[Stored items]
(** A parsed JSON text.  A number is kept as its lexeme and an object as its
    members in source order, duplicates included; what JavaScript can see of
    the value [JSON.parse] builds is defined on top of that: the double a
    lexeme denotes ([nearest_double], [number_is_zero], [number_to_string]),
    the last member under a key ([lookup_member]), the own properties in
    their order ([own_properties]). *)
#[warnings="-register-all"] Inductive json :=
| JNull
| JBool (b : bool)
| JNumber (lexeme : jsstring)
| JString (s : jsstring)
| JArray (elems : list json)
| JObject (members : list (jsstring * json)).

Inductive token :=
| TLBrace | TRBrace | TLBracket | TRBracket | TColon | TComma
| TString (s : jsstring)
| TNumber (lexeme : jsstring)
| TTrue | TFalse | TNull.

(** *** The lexer: one code unit at a time *)

(** Where the lexer stands inside a number (RFC 8259, section 6). *)
Inductive num_state :=
| NMinus | NZero | NInt | NDot | NFrac | NExp | NExpSign | NExpDigits.

Inductive lex_state :=
| LStart
| LString (acc : jsstring)                      (* units read, latest first *)
| LEscape (acc : jsstring)                      (* after a backslash *)
| LUnicode (more : nat) (code : N) (acc : jsstring) (* inside \uXXXX *)
| LNumber (st : num_state) (acc : jsstring)
| LLiteral (rest : jsstring) (t : token).      (* inside true, false, null *)

Definition ch (a : ascii) : N := N_of_ascii a.
Definition dquote : N := 34.
Definition backslash : N := 92.

Definition is_json_ws (c : N) : bool :=
  existsb (N.eqb c) [32; 9; 10; 13]%N.

Definition is_digit (c : N) : bool := (48 <=? c)%N && (c <=? 57)%N.
Definition is_digit19 (c : N) : bool := (49 <=? c)%N && (c <=? 57)%N.

Definition hex_value (c : N) : option N :=
  if is_digit c then Some (c - 48)%N
  else if (65 <=? c)%N && (c <=? 70)%N then Some (c - 55)%N
  else if (97 <=? c)%N && (c <=? 102)%N then Some (c - 87)%N
  else None.

Definition is_e (c : N) : bool := N.eqb c (ch "e") || N.eqb c (ch "E").
Definition is_sign (c : N) : bool := N.eqb c (ch "+") || N.eqb c (ch "-").

(** A number may end in these states. *)
Definition num_accepting (st : num_state) : bool :=
  match st with
  | NZero | NInt | NFrac | NExpDigits => true
  | NMinus | NDot | NExp | NExpSign => false
  end.

(** The next state inside a number; [None] when [c] does not continue it. *)
Definition num_step (st : num_state) (c : N) : option num_state :=
  match st with
  | NMinus =>
      if N.eqb c (ch "0") then Some NZero
      else if is_digit19 c then Some NInt else None
  | NZero =>
      if N.eqb c (ch ".") then Some NDot
      else if is_e c then Some NExp else None
  | NInt =>
      if is_digit c then Some NInt
      else if N.eqb c (ch ".") then Some NDot
      else if is_e c then Some NExp else None
  | NDot => if is_digit c then Some NFrac else None
  | NFrac =>
      if is_digit c then Some NFrac
      else if is_e c then Some NExp else None
  | NExp =>
      if is_sign c then Some NExpSign
      else if is_digit c then Some NExpDigits else None
  | NExpSign | NExpDigits => if is_digit c then Some NExpDigits else None
  end.

(** A code unit met between two tokens. *)
Definition lex_start (c : N) (toks : list token)
  : option (lex_state * list token) :=
  if is_json_ws c then Some (LStart, toks)
  else if N.eqb c (ch "{") then Some (LStart, TLBrace :: toks)
  else if N.eqb c (ch "}") then Some (LStart, TRBrace :: toks)
  else if N.eqb c (ch "[") then Some (LStart, TLBracket :: toks)
  else if N.eqb c (ch "]") then Some (LStart, TRBracket :: toks)
  else if N.eqb c (ch ":") then Some (LStart, TColon :: toks)
  else if N.eqb c (ch ",") then Some (LStart, TComma :: toks)
  else if N.eqb c dquote then Some (LString [], toks)
  else if N.eqb c (ch "-") then Some (LNumber NMinus [c], toks)
  else if N.eqb c (ch "0") then Some (LNumber NZero [c], toks)
  else if is_digit19 c then Some (LNumber NInt [c], toks)
  else if N.eqb c (ch "t") then Some (LLiteral (js "rue") TTrue, toks)
  else if N.eqb c (ch "f") then Some (LLiteral (js "alse") TFalse, toks)
  else if N.eqb c (ch "n") then Some (LLiteral (js "ull") TNull, toks)
  else None.

Definition unescape (c : N) : option N :=
  if N.eqb c dquote then Some dquote
  else if N.eqb c backslash then Some backslash
  else if N.eqb c (ch "/") then Some (ch "/")
  else if N.eqb c (ch "b") then Some 8%N
  else if N.eqb c (ch "f") then Some 12%N
  else if N.eqb c (ch "n") then Some 10%N
  else if N.eqb c (ch "r") then Some 13%N
  else if N.eqb c (ch "t") then Some 9%N
  else None.

(** One step of the lexer; the tokens are collected latest first. *)
Definition lex_step (st : lex_state * list token) (c : N)
  : option (lex_state * list token) :=
  let (s, toks) := st in
  match s with
  | LStart => lex_start c toks
  | LString acc =>
      if N.eqb c dquote then Some (LStart, TString (rev acc) :: toks)
      else if N.eqb c backslash then Some (LEscape acc, toks)
      else if (c <? 32)%N then None
      else Some (LString (c :: acc), toks)
  | LEscape acc =>
      if N.eqb c (ch "u") then Some (LUnicode 4 0 acc, toks)
      else match unescape c with
           | Some u => Some (LString (u :: acc), toks)
           | None => None
           end
  | LUnicode more code acc =>
      match hex_value c with
      | Some h =>
          let code' := (code * 16 + h)%N in
          match more with
          | 0 | 1 => Some (LString (code' :: acc), toks)
          | S more' => Some (LUnicode more' code' acc, toks)
          end
      | None => None
      end
  | LNumber n acc =>
      match num_step n c with
      | Some n' => Some (LNumber n' (c :: acc), toks)
      | None =>
          if num_accepting n then lex_start c (TNumber (rev acc) :: toks)
          else None
      end
  | LLiteral rest t =>
      match rest with
      | x :: rest' =>
          if N.eqb c x then
            match rest' with
            | [] => Some (LStart, t :: toks)
            | _ :: _ => Some (LLiteral rest' t, toks)
            end
          else None
      | [] => None
      end
  end.

Fixpoint lex_run (st : lex_state * list token) (text : jsstring)
  : option (lex_state * list token) :=
  match text with
  | [] => Some st
  | c :: text' =>
      match lex_step st c with
      | Some st' => lex_run st' text'
      | None => None
      end
  end.

(** The end of the text closes a number and is an error inside anything
    else. *)
Definition lex_finish (st : lex_state * list token) : option (list token) :=
  let (s, toks) := st in
  match s with
  | LStart => Some (rev toks)
  | LNumber n acc =>
      if num_accepting n then Some (rev (TNumber (rev acc) :: toks)) else None
  | _ => None
  end.

Definition lex (text : jsstring) : option (list token) :=
  match lex_run (LStart, []) text with
  | Some st => lex_finish st
  | None => None
  end.

(** *** The parser: one token at a time, with an explicit stack *)

(** An open container: its elements or members so far, latest first, and
    for an object the key whose value is awaited. *)
Inductive frame :=
| FArray (elems : list json)
| FObject (members : list (jsstring * json)) (key : option jsstring).

Inductive mode :=
| MValue         (* a value must follow *)
| MArrayFirst    (* just after [[]: a value or []] *)
| MObjectFirst   (* just after [{]: a key or [}] *)
| MKey           (* after a comma in an object: a key *)
| MColon         (* after a key: the colon *)
| MNext          (* after a value in a container: a comma or the closer *)
| MDone (v : json).

(** A value is complete: it is the whole text, or goes into the innermost
    open container. *)
Definition push_value (v : json) (stack : list frame)
  : option (mode * list frame) :=
  match stack with
  | [] => Some (MDone v, [])
  | FArray es :: st => Some (MNext, FArray (v :: es) :: st)
  | FObject ms (Some k) :: st => Some (MNext, FObject ((k, v) :: ms) None :: st)
  | FObject _ None :: _ => None
  end.

Definition close_array (stack : list frame) : option (mode * list frame) :=
  match stack with
  | FArray es :: st => push_value (JArray (rev es)) st
  | _ => None
  end.

Definition close_object (stack : list frame) : option (mode * list frame) :=
  match stack with
  | FObject ms None :: st => push_value (JObject (rev ms)) st
  | _ => None
  end.

Definition set_key (k : jsstring) (stack : list frame)
  : option (mode * list frame) :=
  match stack with
  | FObject ms None :: st => Some (MColon, FObject ms (Some k) :: st)
  | _ => None
  end.

Definition begin_value (t : token) (stack : list frame)
  : option (mode * list frame) :=
  match t with
  | TLBracket => Some (MArrayFirst, FArray [] :: stack)
  | TLBrace => Some (MObjectFirst, FObject [] None :: stack)
  | TString s => push_value (JString s) stack
  | TNumber n => push_value (JNumber n) stack
  | TTrue => push_value (JBool true) stack
  | TFalse => push_value (JBool false) stack
  | TNull => push_value JNull stack
  | TRBrace | TRBracket | TColon | TComma => None
  end.

Definition parse_step (st : mode * list frame) (t : token)
  : option (mode * list frame) :=
  let (m, stack) := st in
  match m, t with
  | MValue, _ => begin_value t stack
  | MArrayFirst, TRBracket => close_array stack
  | MArrayFirst, _ => begin_value t stack
  | MObjectFirst, TRBrace => close_object stack
  | MObjectFirst, TString k => set_key k stack
  | MKey, TString k => set_key k stack
  | MColon, TColon => Some (MValue, stack)
  | MNext, TComma =>
      match stack with
      | FArray _ :: _ => Some (MValue, stack)
      | FObject _ None :: _ => Some (MKey, stack)
      | _ => None
      end
  | MNext, TRBracket => close_array stack
  | MNext, TRBrace => close_object stack
  | _, _ => None
  end.

Fixpoint parse_run (st : mode * list frame) (toks : list token)
  : option (mode * list frame) :=
  match toks with
  | [] => Some st
  | t :: toks' =>
      match parse_step st t with
      | Some st' => parse_run st' toks'
      | None => None
      end
  end.

Definition parse_tokens (toks : list token) : option json :=
  match parse_run (MValue, []) toks with
  | Some (MDone v, []) => Some v
  | _ => None
  end.

(** [JSON.parse(text)]; a text that is not JSON throws a [SyntaxError]. *)
Definition parse (text : jsstring) : result json :=
  match lex text with
  | Some toks =>
      match parse_tokens toks with
      | Some v => Ok v
      | None => Throw (SyntaxError (js "Unexpected token in JSON"))
      end
  | None => Throw (SyntaxError (js "Unexpected token in JSON"))
  end.

(** [Array.isArray(v)]. *)
Definition isArray (v : json) : bool :=
  match v with JArray _ => true | _ => false end.

End JSON.
Export JSON.

(** ** JavaScript values built from JSON *)

Module Js.

(** What a variable of the handler can hold: [undefined] or a value that
    came out of [JSON.parse]. *)
Inductive value :=
| Undefined
| Val (v : json).

Definition str (s : jsstring) : value := Val (JString s).

(** The decimal numeral of a natural number, as [String(n)] prints it. *)
Definition decimal (n : N) : jsstring :=
  js (NilZero.string_of_uint (N.to_uint n)).

(** The mantissa of a numeric lexeme: what precedes the exponent. *)
Fixpoint mantissa (lexeme : jsstring) : jsstring :=
  match lexeme with
  | [] => []
  | c :: rest => if is_e c then [] else c :: mantissa rest
  end.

Brief
Output exactly the leading lines of the data, up to and including the line marked by "Definition is_digit (c".

Problem solution
(** A parsed JSON text.  A number is kept as its lexeme and an object as its
    members in source order, duplicates included; what JavaScript can see of
    the value [JSON.parse] builds is defined on top of that: the double a
    lexeme denotes ([nearest_double], [number_is_zero], [number_to_string]),
    the last member under a key ([lookup_member]), the own properties in
    their order ([own_properties]). *)
#[warnings="-register-all"] Inductive json :=
| JNull
| JBool (b : bool)
| JNumber (lexeme : jsstring)
| JString (s : jsstring)
| JArray (elems : list json)
| JObject (members : list (jsstring * json)).

Inductive token :=
| TLBrace | TRBrace | TLBracket | TRBracket | TColon | TComma
| TString (s : jsstring)
| TNumber (lexeme : jsstring)
| TTrue | TFalse | TNull.

(** *** The lexer: one code unit at a time *)

(** Where the lexer stands inside a number (RFC 8259, section 6). *)
Inductive num_state :=
| NMinus | NZero | NInt | NDot | NFrac | NExp | NExpSign | NExpDigits.

Inductive lex_state :=
| LStart
| LString (acc : jsstring)                      (* units read, latest first *)
| LEscape (acc : jsstring)                      (* after a backslash *)
| LUnicode (more : nat) (code : N) (acc : jsstring) (* inside \uXXXX *)
| LNumber (st : num_state) (acc : jsstring)
| LLiteral (rest : jsstring) (t : token).      (* inside true, false, null *)

Definition ch (a : ascii) : N := N_of_ascii a.
Definition dquote : N := 34.
Definition backslash : N := 92.

Definition is_json_ws (c : N) : bool :=
  existsb (N.eqb c) [32; 9; 10; 13]%N.

Definition is_digit (c : N) : bool := (48 <=? c)%N && (c <=? 57)%N.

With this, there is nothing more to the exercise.